Скорее всего, память подскажет каждому немного таких картин. Кто-то назовет полотна В.И. Сурикова, другой — видения старой Москвы, запечатленные А.П. Рябушкиным, или некоторые ранние вещи Н.К. Рериха... Но чаще подобного приобщения не происходит, и мы с большим или меньшим интересом рассматриваем картины прошлого со стороны, сохраняя дистанцию: как правдоподобное изображение того, что могло происходить когда-то с другими людьми, как выраженную средствами живописи оценку исторического события, как археологическую или этнографическую реконструкцию и т. д. А искушенный зритель не раз заподозрит в исторических персонажах то переодетых натурщиков, то актеров реалистической школы, окруженных театральным реквизитом. Или заметит элементы стилизации, всегда отчуждающей.

Может быть, эти картины писали просто менее талантливые художники? Нет, среди них были большие мастера жанровой картины, портрета, пейзажа. Бывало и так, что художник, способный воскрешать в своем воображении волнующие образы прошлого, не создавал ничего столь же значительного за пределами этой области. Как видно, речь должна идти не о таланте вообще, а о специфической его грани или скорее о своеобразной и редко встречающейся черте личности художника, о его особом отношении к прошлому, особой «исторической памяти». В чем же она состоит? Начну издалека.

Когда мы говорим о свойствах человеческой памяти, то чаще всего имеем в виду способность «запечатлевать, хранить и воспроизводить» объективную информацию и отмечаем индивидуальные различия между людьми в отношении этой способности. Правда, хрестоматийные примеры воспоминаний под гипнозом, с одной стороны, восточные практики управления собственной памятью — с другой, позволяют предполагать, что она запечатлевает и хранит практически «всё», но в отношении способности произвольно пользоваться этим хранилищем мы сильно отличаемся друг от друга.

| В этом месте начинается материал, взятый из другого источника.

(* ===== verification/BrokerConc.v ===== *)
(** * The broker, with requests that overlap

    Every request on the listeners as a thread of the one broker that [run]
    builds.  One after the other they are [Main.serves]; interleaved in any way,
    down to the atomic steps of the OpenBao client, they still ask for nothing
    on the wire without a credential, each is answered from the answer to its
    own call, and all of them end. *)
From S2P Require Import Prelude GoLib GoCrypto GoNet X509 Authz Match Inventory Challenge Policy Verify Pipeline Replay Limits Http Middleware Pem Csr Bao BaoTheory Threads Flow BaoConc BaoSafe Cms ScepMessage.
From S2P Require Import Est EstTheory ScepHandler ScepTheory Config Main MainTheory Overlap EstConc ScepConc.
From Stdlib Require Import SpecFloat.

Section Programs.
Context `{UnicodeTables} `{InventoryFile} `{X509} `{Pkcs7Lib} `{Json} {N : Type} `{Upstream N}.
Context (g : Bao.Config) (b : broker).

Abbreviation St := (state (Client * N)).

Definition healthHandler (r : HttpRequest) : prog St Response :=
  if (URL_Path r =? "/healthz")%string then
    Return {| Status := StatusOK; RespHeader := ∅; RespBody := bytes_of_string "ok" |}
  else if (URL_Path r =? "/readyz")%string then
    let& chain := onBao (Client_CAChain g) in
    Return (match chain with
            | Err err => http_Error ∅ (String.append "not ready: " err) StatusServiceUnavailable
            | Ok _ => {| Status := StatusOK; RespHeader := ∅; RespBody := bytes_of_string "ready" |}
            end)
  else Return http_NotFound.

Definition answer_ (p : prog St Response) : prog St (option Response) := let& resp := p in Return (Some resp).

(** The thread of a request; nobody listens for SCEP unless it is enabled. *)
Definition serve (ev : event) : prog St (option Response) :=
  match ev with
  | EstRequest arr boundary now r => answer_ (Overlap.limited arr (EstConc.serve g (estHandler b) boundary now r) r)
  | ScepRequest arr m r =>
      match scepHandler b with
      | Some h => answer_ (Overlap.limited arr (ScepConc.serve g h m r) r)
      | None => Return None
      end
  | HealthRequest r => answer_ (healthHandler r)
  end.

(** ** One after the other *)

(** What a state the broker can be in has: the client's configuration, and a
    replay cache for a SCEP handler. *)
Definition ready (s : St) : Prop :=
  cfg (fst (st_bao s)) = g /\ (is_Some (scepHandler b) -> is_Some (st_replay s)).
Lemma collected_step (T : Z) (s s' : State) (st : Step) :
  zombieStateRef s = dead → Collected T s → step s st = Some s' →
  collects s st = false ∧ Collected T s' ∧ sceneOrbs s' = sceneOrbs s.
Proof.
  intros Hd [Hdue Hnow Horb Hsc] Hs.
  pose proof (step_now_mono s s' st Hs) as Hmono.
  destruct (step_dead_orb s s' st Hd Hs)
    as [(due & rest & p & Ht & _) | (Hdues & Hq)].
  - rewrite Ht in Hdue. discriminate Hdue.
  - rewrite <- Hdues in Hdue.
    destruct Hq as [(Hc & Hsame & Hiff) | (_ & Hsome & _)];
      [|rewrite Horb in Hsome; destruct Hsome; discriminate].
    split; [exact Hc|]. split; [|exact Hsame].
    split; [assumption | lia | apply Hiff; exact Horb | lia].
Qed.

Lemma spawns_cons (s s' : State) (st : Step) (steps : list Step) :
  step s st = Some s' →
  spawns s (st :: steps)
  = ((if (sceneOrbs s <? sceneOrbs s')%nat then [(now s', glowingOrbRef s')] else [])
     ++ spawns s' steps)%list.
Proof. intros E. cbn [spawns]. rewrite E. reflexivity. Qed.

Lemma pickups_cons (s s' : State) (st : Step) (steps : list Step) :
  step s st = Some s' →
  pickups s (st :: steps)
  = ((if (sceneOrbs s' <? sceneOrbs s)%nat then [now s'] else [])
     ++ pickups s' steps)%list.
Proof. intros E. cbn [pickups]. rewrite E. reflexivity. Qed.

Lemma collections_cons (s s' : State) (st : Step) (steps : list Step) :
  step s st = Some s' →
  collections s (st :: steps)
  = ((if collects s st then [now s'] else []) ++ collections s' steps)%list.
Proof. intros E. cbn [collections]. rewrite E. reflexivity. Qed.

Lemma run_cons (s s2 : State) (st : Step) (steps : list Step) :
  run s (st :: steps) = Some s2 →
  ∃ s', step s st = Some s' ∧ run s' steps = Some s2.
Proof. cbn. destruct (step s st) as [s'|]; cbn; [eauto | discriminate]. Qed.

Lemma run_ok_cons (s s' : State) (st : Step) (steps : list Step) :
  step s st = Some s' → run_ok s (st :: steps) = true →
  step_ok s st = true ∧ run_ok s' steps = true.
Proof. cbn. intros ->. intros H. apply andb_prop in H. exact H. Qed.

(** Once collected, the orb is gone for good. *)
Lemma collected_run (T : Z) (steps : list Step) (s s2 : State) :
  zombieStateRef s = dead → Collected T s → run s steps = Some s2 →
  spawns s steps = [] ∧ pickups s steps = [] ∧ collections s steps = []
  ∧ Collected T s2.
Proof.
  revert s. induction steps as [|st steps IH]; intros s Hd Hc Hr.
  - injection Hr as <-. auto.
  - destruct (run_cons s s2 st steps Hr) as (s' & Hs & Hr').
    destruct (collected_step T s s' st Hd Hc Hs) as (Hno & Hc' & Hsame).
    destruct (IH s' (step_dead s s' st Hd Hs) Hc' Hr') as (Hsp & Hpk & Hco & Hfin).
    rewrite (spawns_cons s s' st steps Hs), (pickups_cons s s' st steps Hs),
      (collections_cons s s' st steps Hs).
    rewrite Hsame, Nat.ltb_irrefl, Hno, Hsp, Hpk, Hco. auto.
Qed.

(** While the orb is in the scene no other enters; it leaves when the
    player collects, and at no other step. *)
Lemma present_run (T : Z) (steps : list Step) (s s2 : State) :
  zombieStateRef s = dead → Present T s → run s steps = Some s2 →
  spawns s steps = [] ∧ pickups s steps = collections s steps
  ∧ ((collections s steps = [] ∧ Present T s2)
     ∨ (∃ t, collections s steps = [t] ∧ now s ≤ t ∧ Collected T s2)).
Proof.
  revert s. induction steps as [|st steps IH]; intros s Hd Hp Hr.
  - injection Hr as <-. auto.
  - destruct (run_cons s s2 st steps Hr) as (s' & Hs & Hr').
    pose proof (step_dead s s' st Hd Hs) as Hd'.
    pose proof (step_now_mono s s' st Hs) as Hmono.
    rewrite (spawns_cons s s' st steps Hs), (pickups_cons s s' st steps Hs),
      (collections_cons s s' st steps Hs).
    destruct (present_step T s s' st Hd Hp Hs) as [(Hno & Hp' & Hsame) | (Hyes & Hc' & H1 & H0)].
    + rewrite Hsame, Nat.ltb_irrefl, Hno. cbn [app].
      destruct (IH s' Hd' Hp' Hr') as (Hsp & Hpk & [Hfin | (t & Hco & Ht & Hfin)]).
      * auto.
      * split; [exact Hsp|]. split; [exact Hpk|]. right. exists t.
        split; [exact Hco|]. split; [lia | exact Hfin].
    + destruct (collected_run T steps s' s2 Hd' Hc' Hr') as (Hsp & Hpk & Hco & Hfin).
      rewrite H1, H0, Hyes, Hsp, Hpk, Hco. cbn. split; [reflexivity|].
      split; [reflexivity|]. right. exists (now s'). auto.
Qed.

Все, что определяет эти индивидуальные различия, силу и избирательность памяти (от возрастных факторов до мотивационных, от природных свойств до рода деятельности человека), — всё это вызывает интерес у психологов, педагогов, врачей многих поколений. В частности, зрительную память не без оснований рассматривают как предпосылку успешных занятий многими видами художественного творчества.

Но существует и другое измерение памяти, которому уделяют куда меньше внимания, хотя еще в позапрошлом веке его заметил и описал известный психолог Т. Рибо [1]. И касается оно характера воспроизведения прошлого опыта.

Одни люди помнят объективные обстоятельства, последовательность событий, возможно, вызывавших у них в прошлом определенные душевные состояния. Другие, вспоминая, бывают заново охвачены прошлым, вновь проходят через переживание во всей его полноте, на эмоциональном и соматическом уровне. Иногда даже с большей остротой, чем в то время, когда событие происходило в действительности и необходимость действовать не позволяла вполне предаться чувствам.

Нельзя, конечно, утверждать, что этот аспект человеческой памяти не привлекает исследователей. Терапевт-психоаналитик, например, целенаправленно добивается того, чтобы забытая ситуация, травмирующая пациента, была воспроизведена «здесь и сейчас» во всей ее аффективной мощи, с «отреагированием» заблокированных эмоций. Эта традиционная особенность психоаналитической практики остается вполне актуальной и по сей день [2]. Нейропсихологи сталкиваются с тем, что люди с определенными нарушениями мозговой деятельности «вновь видят, вновь слышат — вторично переживают моменты прошлого» [3, c. 49], то выпадая из реального пространства и времени, то существуя в двух параллельных хронотопах. При этом описание мелких деталей и подробностей прошлого опыта может сочетаться с яркой эмоциональной окрашенностью повторных переживаний [4].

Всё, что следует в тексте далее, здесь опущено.